Tina Chronopoulos

Position title: Solmsen Fellow (2016-2017)

Address:
Classics and Medieval Studies, University of Binghamton, State University of New York

Black and white photograph of Tina Chronopoulos

The Voices of Ganymede: Latin Homoerotics in Medieval Europe

This project examines the cultural and material contexts of Medieval Latin literary texts produced during the eleventh and twelfth centuries that discuss or portray same-sex encounters between men. I bring questions about same-sex sexuality to texts that depict the Classical figure of Ganymede, a by-word for same-sex relations, and I put these texts into dialogue with the manuscripts in which they survive to provide for a richer appreciation of the contexts in which they were read and circulated.
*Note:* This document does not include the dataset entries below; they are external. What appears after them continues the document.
Lemma read_sep r n ds limit sep rest t :
  digits n ds -> n < limit -> sep = FieldSeparator \/ sep = EndSentinel ->
  bits_left r (codes ((Digit <$> ds) ++ [sep] ++ rest) ++ t) ->
  read_field limit r = Ok ((ds, Some sep), bcd_skip r ((Digit <$> ds) ++ [sep])) /\
  bits_left (bcd_skip r ((Digit <$> ds) ++ [sep])) (codes rest ++ t).
Proof.
  intros [Hl Hds] Hlim Hsep Hr. rewrite app_assoc in Hr. split; [|now apply bits_left_skip].
  pose proof (fuel_ok _ _ _ Hr) as Hf. rewrite length_app, length_app, length_fmap in Hf.
  unfold read_field. rewrite codes_app, <- app_assoc in Hr.
  rewrite (read_field_sep _ ds limit [] r sep (codes rest ++ t) Hds Hsep);
    [reflexivity|change (len (@nil Z)) with 0; lia|lia|exact Hr].
Qed.

Lemma read_cut r n ds rest t :
  digits n ds -> 0 < n -> bits_left r (codes ((Digit <$> ds) ++ rest) ++ t) ->
  read_field n r = Ok ((ds, None), bcd_skip r (Digit <$> ds)) /\
  bits_left (bcd_skip r (Digit <$> ds)) (codes rest ++ t).
Proof.
  intros [Hl Hds] Hn Hr. split; [|now apply bits_left_skip].
  pose proof (fuel_ok _ _ _ Hr) as Hf. rewrite length_app, length_fmap in Hf.
  unfold read_field. rewrite codes_app, <- app_assoc in Hr.
  rewrite (read_field_cut _ ds n [] r (codes rest ++ t));
    [reflexivity|exact Hds|intros ->; change (len (@nil Z)) with 0 in Hl; lia|exact Hl|lia|exact Hr].
Qed.

Lemma bcd_skip_app r l k : bcd_skip r (l ++ k) = bcd_skip (bcd_skip r l) k.
Proof. apply foldl_app. Qed.

Lemma bcd_skip_lrc l : forall r, bcd_lrc (bcd_skip r l) = foldl (fun acc s => Z.lxor acc (Z.land (encode_symbol s) 0x1e)) (bcd_lrc r) l.
Proof. induction l as [|s l IH]; intros r; simpl; [reflexivity|]. now rewrite IH. Qed.

Lemma lxor_5bit a b : 0 <= a < 32 -> 0 <= b < 32 -> 0 <= Z.lxor a b < 32.
Proof.
  intros Ha Hb. split; [apply Z.lxor_nonneg; lia|].
  assert (H : Z.lxor a b = Z.land (Z.lxor a b) (Z.ones 5)).
  { apply Z.bits_inj'. intros n Hn. rewrite Z.land_spec. destruct (Z.ltb_spec n 5).
    - rewrite Z.ones_spec_low by lia. now rewrite andb_true_r.
    - rewrite Z.lxor_spec. rewrite <- (Z.mod_small a (2 ^ 5)), <- (Z.mod_small b (2 ^ 5)) by (simpl; lia).
      now rewrite !Z.mod_pow2_bits_high by lia. }
  rewrite H, Z.land_ones by lia. apply Z.mod_pos_bound. lia.
Qed.

Lemma land_5bit a : 0 <= a < 32 -> 0 <= Z.land a 0x1e < 32.
Proof.
  intros Ha. assert (H : forallb (fun n => (0 <=? Z.land (Z.of_nat n) 0x1e) && (Z.land (Z.of_nat n) 0x1e <? 32)) (seq 0 32) = true)
    by reflexivity.
  rewrite forallb_forall in H. specialize (H (Z.to_nat a)). rewrite Z2Nat.id in H by lia.
  rewrite andb_true_iff, Z.leb_le, Z.ltb_lt in H. apply H, in_seq. lia.
Qed.

Lemma lrc_bound l : Forall symbol_ok l -> 0 <= lrc_of l < 32 /\ Z.land (lrc_of l) 0x1e = lrc_of l.
Proof.
  intros Hl. unfold lrc_of.
  assert (H : forall acc, 0 <= acc < 32 -> Z.land acc 0x1e = acc ->
            let x := foldl (fun acc s => Z.lxor acc (Z.land (encode_symbol s) 0x1e)) acc l in
            0 <= x < 32 /\ Z.land x 0x1e = x); [|apply (H 0); [lia|reflexivity]].
  induction Hl as [|s l Hs Hl IH]; intros acc Ha Hm; [auto|]. cbn [foldl].
  destruct (encode_symbol_ok s Hs) as [Hv _]. apply IH.
  - apply lxor_5bit; [exact Ha|now apply land_5bit].
  - apply Z.bits_inj'. intros n Hn. rewrite Z.land_spec, Z.lxor_spec, Z.land_spec.
    rewrite <- Hm at 1 2. rewrite Z.land_spec.
    destruct (Z.testbit acc n), (Z.testbit (encode_symbol s) n), (Z.testbit 0x1e n); reflexivity.
Qed.

Lemma fascn_symbols_ok f : fascn_ok f -> Forall symbol_ok (fascn_symbols f).
Proof.
  intros ((_ & H1) & (_ & H2) & (_ & H3) & (_ & H4) & (_ & H5) & (_ & H6) & (_ & H7)).
  assert (Hd : forall l, Forall (fun c => 48 <= c <= 57) l -> Forall symbol_ok (Digit <$> l)).
  { intros l Hl. apply Forall_fmap. eapply list.Forall_impl; [exact Hl|auto]. }
  unfold fascn_symbols. repeat apply Forall_app_2; auto; repeat constructor;
    try (destruct (oc f); simpl; lia); destruct (poa f); simpl; lia.
Qed.

Lemma length_codes l : length (codes l) = (5 * length l)%nat.
Proof. induction l as [|s l IH]; [reflexivity|]. rewrite codes_cons, length_app, length_bits_of, IH. simpl length. lia. Qed.

Lemma length_fascn_symbols f : fascn_ok f -> length (fascn_symbols f) = 39%nat.
Proof.
  intros ((H1 & _) & (H2 & _) & (H3 & _) & (H4 & _) & (H5 & _) & (H6 & _) & (H7 & _)). unfold len in *.
  unfold fascn_symbols. rewrite !length_app, !length_fmap. simpl length. lia.
Qed.

(** The bits of an encoded FASC-N. *)
Lemma encode_bits f :
  fascn_ok f -> bits (encode f) = codes (fascn_symbols f) ++ bits_of 5 (lrc_of (fascn_symbols f)) /\
  bytes_ok (encode f) /\ len (encode f) = 25.
Proof.
  intros Hf.
  assert (Hc : mbind (bits_of 5) ((encode_symbol <$> fascn_symbols f) ++ [lrc_of (fascn_symbols f)])
               = codes (fascn_symbols f) ++ bits_of 5 (lrc_of (fascn_symbols f))).
  { rewrite bind_app. etransitivity; [|apply (f_equal (app _)), app_nil_r]. f_equal.
    induction (fascn_symbols f) as [|s l IH]; [reflexivity|]. rewrite codes_cons, <- IH. reflexivity. }
  unfold encode. rewrite Hc.
  assert (Hl : length (codes (fascn_symbols f) ++ bits_of 5 (lrc_of (fascn_symbols f))) = (8 * 25)%nat).
  { rewrite length_app, length_codes, length_bits_of, length_fascn_symbols by exact Hf. reflexivity. }
  destruct (bits_pack 25 _ Hl) as [Hb Hok]. split; [exact Hb|]. split; [exact Hok|].
  apply (f_equal length) in Hb. rewrite length_bits, Hl in Hb. unfold len. lia.
Qed.

Lemma not_all_zero f : fascn_ok f -> forallb (fun b => b =? 0) (encode f) = false.
Proof.
  intros Hf. destruct (encode_bits f Hf) as (Hb & _ & _). apply not_true_is_false. intros Hz.
  assert (H0 : bits (encode f) !! 0%nat = Some true) by (rewrite Hb; reflexivity).
  apply bits_lookup in H0 as (byte & Hl & Ht). rewrite forallb_forall in Hz.
  apply list_elem_of_lookup_2, list_elem_of_In, Hz, Z.eqb_eq in Hl. rewrite Hl, Z.testbit_0_l in Ht. discriminate.
Qed.

Lemma org_digit_ok o : org_from_digit [org_digit o] = Ok o.
Proof. now destruct o. Qed.

Lemma assoc_digit_ok a : assoc_from_digit [assoc_digit a] = Ok a.
Proof. now destruct a. Qed.

(** ** Properties *)

(** A FASC-N written as SP 800-73-4 packs it, sentinels, odd
    parity and check character included, is decoded to the same FASC-N. *)
Theorem fascn_roundtrip f : fascn_ok f -> decode (encode f) = Ok f.
Proof.
  intros Hf. destruct (encode_bits f Hf) as (Hb & Hok & Hlen). pose proof (not_all_zero f Hf) as Hz.
  pose proof (lrc_bound _ (fascn_symbols_ok f Hf)) as [Hlrc Hmask].
  unfold decode. rewrite Hz, andb_false_r. set (r := bcd_new (encode f)).
  assert (Hr : bits_left r (codes (fascn_symbols f) ++ bits_of 5 (lrc_of (fascn_symbols f)))) by (split; [reflexivity|exact Hb]).
  set (t := bits_of 5 _) in *. destruct Hf as (H1 & H2 & H3 & H4 & H5 & H6 & H7).
  unfold fascn_symbols in Hr. rewrite (first_symbol r StartSentinel _ t Logic.I Hr). cbn [res_bind].
  apply bits_left_next in Hr. set (r0 := bcd_next r StartSentinel) in *.
  assert (Hfs : FieldSeparator = FieldSeparator \/ FieldSeparator = EndSentinel) by now left.
  destruct (read_sep r0 4 _ 5 _ _ t H1 ltac:(lia) Hfs Hr) as [-> Hr1]. cbn [res_bind].
  destruct (read_sep _ 4 _ 5 _ _ t H2 ltac:(lia) Hfs Hr1) as [-> Hr2]. cbn [res_bind].
  destruct (read_sep _ 6 _ 7 _ _ t H3 ltac:(lia) Hfs Hr2) as [-> Hr3]. cbn [res_bind].
  destruct (read_sep _ 1 _ 2 _ _ t H4 ltac:(lia) Hfs Hr3) as [-> Hr4]. cbn [res_bind].
  destruct (read_sep _ 1 _ 2 _ _ t H5 ltac:(lia) Hfs Hr4) as [-> Hr5]. cbn [res_bind].
  destruct (read_cut _ 10 _ _ t H6 ltac:(lia) Hr5) as [-> Hr6]. cbn [res_bind].
  assert (Ho : digits 1 [org_digit (oc f)]) by (split; [reflexivity|constructor; [destruct (oc f); simpl; lia|constructor]]).
  destruct (read_cut _ 1 [org_digit (oc f)] _ t Ho ltac:(lia) Hr6) as [-> Hr7]. cbn [res_bind].
  destruct (read_cut _ 4 _ _ t H7 ltac:(lia) Hr7) as [-> Hr8]. cbn [res_bind].
  assert (Hp : digits 1 [assoc_digit (poa f)]) by (split; [reflexivity|constructor; [destruct (poa f); simpl; lia|constructor]]).
  destruct (read_sep _ 1 [assoc_digit (poa f)] 2 EndSentinel [] t Hp ltac:(lia) (or_intror eq_refl) Hr8) as [-> Hr9].
  cbn [res_bind]. rewrite org_digit_ok, assoc_digit_ok. cbn [res_bind].
  unfold check_lrc. rewrite (read5_spec _ (lrc_of (fascn_symbols f)) [] Hlrc) by (rewrite app_nil_r; exact Hr9).
  cbn [res_bind ok_or]. rewrite Hmask, <- !bcd_skip_app. unfold r0. change (bcd_skip (bcd_next ?a ?b) ?c) with (bcd_skip a (b :: c)).
  change (bcd_lrc (bcd_adv ?x _)) with (bcd_lrc x). rewrite bcd_skip_lrc. change (bcd_lrc r) with 0.
  rewrite <- !app_assoc.
  change (foldl _ _ (StartSentinel :: _)) with (lrc_of (fascn_symbols f)). rewrite Z.eqb_refl. cbn [negb res_bind].
  now destruct f.
Qed.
I show that medieval responses to Ganymede were not uniformly pro or contra same-sex desire, but that he was deployed instead in different ways to admonish and teach correct behaviour, to display knowledge of Classical Latin literature, and to play with Latin language and grammar.

Tina Chronopoulos is an Assistant Professor of Classics and Medieval Studies at the University of Binghamton, State University of New York, where she teaches a range of courses in Latin language and literature, as well as in Classical civilization and medieval studies. She is a Medieval Latinist, with particular interests in twelfth-century Latin literature written in the Anglo-French cultural realm and the manuscripts in which these texts survive. Her past research has focused on the reception of Classical Latin literature in the medieval period and the medieval Latin legend of St Katherine of Alexandria.